Post a picture if you can---not familiar with the locking you are describing.


----------



## jkk (Mar 28, 2010)

oh'mike said:


> Post a picture if you can---not familiar with the blocking you are describing.


Attached. Proposed locations for 4" vents shown.


----------



## oh'mike (Sep 18, 2009)

Odd framing feature----are those blocks visable from the outside?

Your round vent idea sounds good---tedious job---might be someone else has a better solution--

Let's see----mike---


----------



## Windows on Wash (Aug 30, 2011)

I think you are on the right track.

What is the rest of the venting in the attic like? Do you have condensation issues?


----------



## jkk (Mar 28, 2010)

oh'mike said:


> Odd framing feature----are those blocks visable from the outside ?


Not really visible as they're painted dark brown. You can only see them if you're under the eave and looking up.


----------



## jkk (Mar 28, 2010)

Windows on Wash said:


> I think you are on the right track.
> 
> What is the rest of the venting in the attic like? Do you have condensation issues?


Gable vents which I plan to at leawst temporaily close to see what happens to attic temps. Checking the temperature seems easy with an infrared sensor.

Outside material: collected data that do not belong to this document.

(* ===== verification/PageDirectory.v ===== *)
(** The page directory of a heap file: [src/src/storage/page_directory.rs]. A
    directory page lists data pages with the free space each was last known to
    have, and names the next directory page, 0 for none. *)
From S2P Require Import Prelude Bytes Errors HeapPage HeapPageProps.

#[local] Open Scope N_scope.

(** * Data *)

Record PageDirectoryEntry := mkDirEntry { de_page : N; free_space : N }.
Record PageDirectory := mkDir { dir_id : N; next_page_directory : N; num_entries : N; entries : list PageDirectoryEntry }.

Definition HEADER_SIZE : N := 11.
Definition ENTRY_SIZE : N := 6.
Definition PAGE_TYPE_DIRECTORY : N := 1.

Definition new (page_id : N) : PageDirectory := mkDir page_id 0 0 [].

(** * Operations *)

Definition find_page_with_space (d : PageDirectory) (needed : N) : option N :=
  de_page <$> List.find (fun e => needed <=? free_space e) (entries d).

Fixpoint update_first (page_id new_free_space : N) (es : list PageDirectoryEntry) : option (list PageDirectoryEntry) :=
  match es with
  | [] => None
  | e :: es =>
      if de_page e =? page_id then Some (mkDirEntry (de_page e) new_free_space :: es)
      else es ← update_first page_id new_free_space es; Some (e :: es)
  end.
Definition update_entry (d : PageDirectory) (page_id new_free_space : N) : Result FerroError PageDirectory :=
  match update_first page_id new_free_space (entries d) with
  | Some es => Ok (mkDir (dir_id d) (next_page_directory d) (num_entries d) es)
  | None => Err (Io DirectoryEntryMissing)
  end.

Definition add_entry (d : PageDirectory) (page_id space : N) : Result FerroError PageDirectory :=
  if HEADER_SIZE + (blen (entries d) + 1) * ENTRY_SIZE <=? PAGE_SIZE
  then Ok (mkDir (dir_id d) (next_page_directory d) (to_u16 (num_entries d + 1)) (entries d ++ [mkDirEntry page_id space]))
  else Err NotEnoughSpace.

Definition remove_entry (d : PageDirectory) (page_id : N) : Result FerroError PageDirectory :=
  let kept := List.filter (fun e => negb (de_page e =? page_id)) (entries d) in
  let dropped := blen (entries d) - blen kept in
  if dropped =? 0 then Err (Io DirectoryEntryMissing)
  else Ok (mkDir (dir_id d) (next_page_directory d) (wsub16 (num_entries d) (to_u16 dropped)) kept).

(** * On disk *)

Fixpoint put_entries (buffer : list byte) (i : N) (es : list PageDirectoryEntry) : option (list byte) :=
  match es with
  | [] => Some buffer
  | e :: es =>
      let offset := HEADER_SIZE + i * ENTRY_SIZE in
      buffer ← copy_at buffer offset (be_bytes 4 (de_page e));
      buffer ← copy_at buffer (offset + 4) (be_bytes 2 (free_space e));
      put_entries buffer (i + 1) es
  end.

Definition serialize (d : PageDirectory) : option (list byte) :=
  let buffer := replicate (N.to_nat PAGE_SIZE) (u8 0) in
  buffer ← copy_at buffer 0 (be_bytes 1 PAGE_TYPE_DIRECTORY);
  buffer ← copy_at buffer 1 (be_bytes 4 (dir_id d));
  buffer ← copy_at buffer 5 (be_bytes 4 (next_page_directory d));
  buffer ← copy_at buffer 9 (be_bytes 2 (to_u16 (blen (entries d))));
  put_entries buffer 0 (entries d).

Fixpoint get_entries (bytes : list byte) (i : N) (n : nat) : option (list PageDirectoryEntry) :=
  match n with
  | O => Some []
  | S n =>
      let offset := N.to_nat (HEADER_SIZE + i * ENTRY_SIZE) in
      p ← get_range bytes offset (offset + 4);
      f ← get_range bytes (offset + 4) (offset + 6);
      rest ← get_entries bytes (i + 1) n;
      Some (mkDirEntry (of_be p) (of_be f) :: rest)
  end.

Definition deserialize (bytes : list byte) : option PageDirectory :=
  id ← get_range bytes 1 5;
  nxt ← get_range bytes 5 9;
  n ← get_range bytes 9 11;
  es ← get_entries bytes 0 (N.to_nat (of_be n));
  Some (mkDir (of_be id) (of_be nxt) (of_be n) es).

(** * A stored directory reads back *)

Definition entry_ok (e : PageDirectoryEntry) : Prop := de_page e <= max_u32 /\ free_space e <= max_u16.
Record dir_ok (d : PageDirectory) : Prop := {
  dk_id : dir_id d <= max_u32;
  dk_next : next_page_directory d <= max_u32;
  dk_count : num_entries d = blen (entries d);
  dk_room : HEADER_SIZE + blen (entries d) * ENTRY_SIZE <= PAGE_SIZE;
  dk_entries : Forall entry_ok (entries d) }.

Definition entry_bytes (e : PageDirectoryEntry) : list byte := be_bytes 4 (de_page e) ++ be_bytes 2 (free_space e).
Definition entries_bytes (es : list PageDirectoryEntry) : list byte := concat (entry_bytes <$> es).
Definition dir_header (d : PageDirectory) : list byte :=
  be_bytes 1 PAGE_TYPE_DIRECTORY ++ be_bytes 4 (dir_id d) ++ be_bytes 4 (next_page_directory d) ++ be_bytes 2 (blen (entries d)).
Definition dir_image (d : PageDirectory) : list byte :=
  dir_header d ++ entries_bytes (entries d) ++ replicate (4085 - 6 * length (entries d)) (u8 0).

Lemma length_entries_bytes es : length (entries_bytes es) = (6 * length es)%nat.
Proof.
  induction es as [|e es IH]; [done|]. unfold entries_bytes in *. cbn [fmap list_fmap concat length]. rewrite length_app, IH.
  unfold entry_bytes. rewrite length_app, !length_be_bytes. lia.
Qed.

Lemma length_dir_header d : length (dir_header d) = 11%nat.
Proof. unfold dir_header. by rewrite !length_app, !length_be_bytes. Qed.

Lemma put_entries_next es pre n i : blen pre = HEADER_SIZE + i * ENTRY_SIZE -> (6 * length es <= n)%nat ->
  put_entries (pre ++ replicate n (u8 0)) i es = Some ((pre ++ entries_bytes es) ++ replicate (n - 6 * length es) (u8 0)).
Proof.
  revert pre n i. induction es as [|e es IH]; intros pre n i Hp Hn; cbn [put_entries].
  - change (entries_bytes []) with (@nil byte). rewrite app_nil_r. do 3 f_equal. cbn. lia.
  - cbn [length] in Hn. rewrite copy_next by (rewrite ?length_be_bytes; lia). cbn [mbind option_bind]. rewrite length_be_bytes.
    rewrite copy_next by (rewrite ?blen_app, ?blen_be_bytes, ?length_be_bytes; lia).
    cbn [mbind option_bind]. rewrite length_be_bytes. rewrite IH.
    + unfold entries_bytes. cbn [fmap list_fmap concat]. unfold entry_bytes at 2. rewrite <- !app_assoc. do 5 f_equal. cbn [length]. f_equal. lia.
    + rewrite !blen_app, !blen_be_bytes. unfold ENTRY_SIZE in *. lia.
    + lia.
Qed.

Lemma serialize_dir d : dir_ok d -> serialize d = Some (dir_image d).
Proof.
  intros [_ _ _ Hr _]. unfold HEADER_SIZE, ENTRY_SIZE, PAGE_SIZE, blen in Hr. unfold serialize.
  rewrite to_u16_small by (unfold blen; lia).
  assert (exists n, N.to_nat PAGE_SIZE = n /\ N.of_nat n = 4096) as (n & -> & Hn) by (eexists; split; [reflexivity|reflexivity]).
  rewrite <- (app_nil_l (replicate _ _)).
  do 4 (rewrite copy_next by (rewrite ?blen_app, ?blen_nil, ?blen_be_bytes, ?length_be_bytes; first [reflexivity | lia]); cbn [mbind option_bind]).
  match goal with |- context [put_entries (?h ++ replicate _ _)] => replace h with (dir_header d) by (unfold dir_header; by rewrite app_nil_l, <- !app_assoc) end.
  rewrite !length_be_bytes, put_entries_next.
  - unfold dir_image. rewrite <- app_assoc. do 4 f_equal. lia.
  - unfold blen. by rewrite length_dir_header.
  - lia.
Qed.

Lemma get_entries_bytes es pre rest i : blen pre = HEADER_SIZE + i * ENTRY_SIZE -> Forall entry_ok es ->
  get_entries (pre ++ entries_bytes es ++ rest) i (length es) = Some es.
Proof.
  intros Hp He. revert pre i Hp. induction He as [|e es [He1 He2] _ IH]; intros pre i Hp; cbn [get_entries length]; [done|].
  unfold entries_bytes. cbn [fmap list_fmap concat]. fold (entries_bytes es). unfold entry_bytes. unfold HEADER_SIZE, ENTRY_SIZE, blen in *.
  assert (N.to_nat (11 + i * 6) = length pre) as El by lia. rewrite El.
  rewrite (get_range_part pre (be_bytes 4 (de_page e)) (be_bytes 2 (free_space e) ++ entries_bytes es ++ rest) _ (length pre) (length pre + 4)) by (rewrite <- ?app_assoc, ?length_be_bytes; done).
  cbn [mbind option_bind]. rewrite (get_range_part (pre ++ be_bytes 4 (de_page e)) (be_bytes 2 (free_space e)) (entries_bytes es ++ rest) _ (length pre + 4) (length pre + 6))
    by (rewrite <- ?app_assoc, ?length_app, ?length_be_bytes; first [done|lia]).
  cbn [mbind option_bind].
  replace (pre ++ ((be_bytes 4 (de_page e) ++ be_bytes 2 (free_space e)) ++ entries_bytes es) ++ rest) with
    ((pre ++ be_bytes 4 (de_page e) ++ be_bytes 2 (free_space e)) ++ entries_bytes es ++ rest) by (by rewrite <- !app_assoc).
  rewrite IH by (rewrite !length_app, !length_be_bytes; lia). cbn [mbind option_bind].
  rewrite !of_be_be_bytes_small by (cbn; unfold max_u32, max_u16 in *; lia). by destruct e.
Qed.

Lemma deserialize_dir d : dir_ok d -> deserialize (dir_image d) = Some d.
Proof.
  intros [H1 H2 H3 H4 H5]. unfold HEADER_SIZE, ENTRY_SIZE, PAGE_SIZE, blen in H4.
  set (rest := entries_bytes (entries d) ++ replicate (4085 - 6 * length (entries d)) (u8 0)).
  set (a1 := be_bytes 1 PAGE_TYPE_DIRECTORY). set (a2 := be_bytes 4 (dir_id d)). set (a3 := be_bytes 4 (next_page_directory d)). set (a4 := be_bytes 2 (blen (entries d))).
  assert (dir_image d = a1 ++ a2 ++ a3 ++ a4 ++ rest) as Ei by (unfold dir_image, dir_header; by rewrite <- !app_assoc).
  unfold deserialize. rewrite (get_range_part a1 a2 (a3 ++ a4 ++ rest) (dir_image d) 1 5) by (rewrite ?Ei; done).
  cbn [mbind option_bind]. rewrite (get_range_part (a1 ++ a2) a3 (a4 ++ rest) (dir_image d) 5 9) by (rewrite ?Ei, <- ?app_assoc; done).
  cbn [mbind option_bind]. rewrite (get_range_part (a1 ++ a2 ++ a3) a4 rest (dir_image d) 9 11) by (rewrite ?Ei, <- ?app_assoc; done).
  cbn [mbind option_bind]. unfold a2, a3, a4. rewrite !of_be_be_bytes_small by (cbn; unfold max_u32, max_u16, blen in *; lia).
  rewrite to_nat_blen. unfold dir_image. rewrite get_entries_bytes; [|unfold blen; by rewrite length_dir_header|done].
  cbn [mbind option_bind]. rewrite <- H3. by destruct d.
Qed.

No condensation problems, even with family of 7 and lots of home cooking.


----------



## jkk (Mar 28, 2010)

After further review ... I may have to abandon the Acccuvents since I don't have access to the vertical face of the plate (drywall in the way). Maybe I'll just have to accept using the styrofoam baffles.


----------



## jkk (Mar 28, 2010)

After more review, the round vents won't help much as the blown insulation covers the back of the 2x6 blocking. So, in order to get in air to flow on top of the baffle, maybe cuting out a strip or some pieces at the top of the blocking and installing some 1-2" mesh will work. See the red strip in pix to see where I would cut.


----------



## jkk (Mar 28, 2010)

*Back to this project ...*

I've added another picture to help folks 'see' what I'm trying to do.

I'm trying to get air into the attic so the ridge vent works properly. My dilemma: what's the simplest, best way to cut/modify this blocking to get air into this attic?

Any suggestions?


----------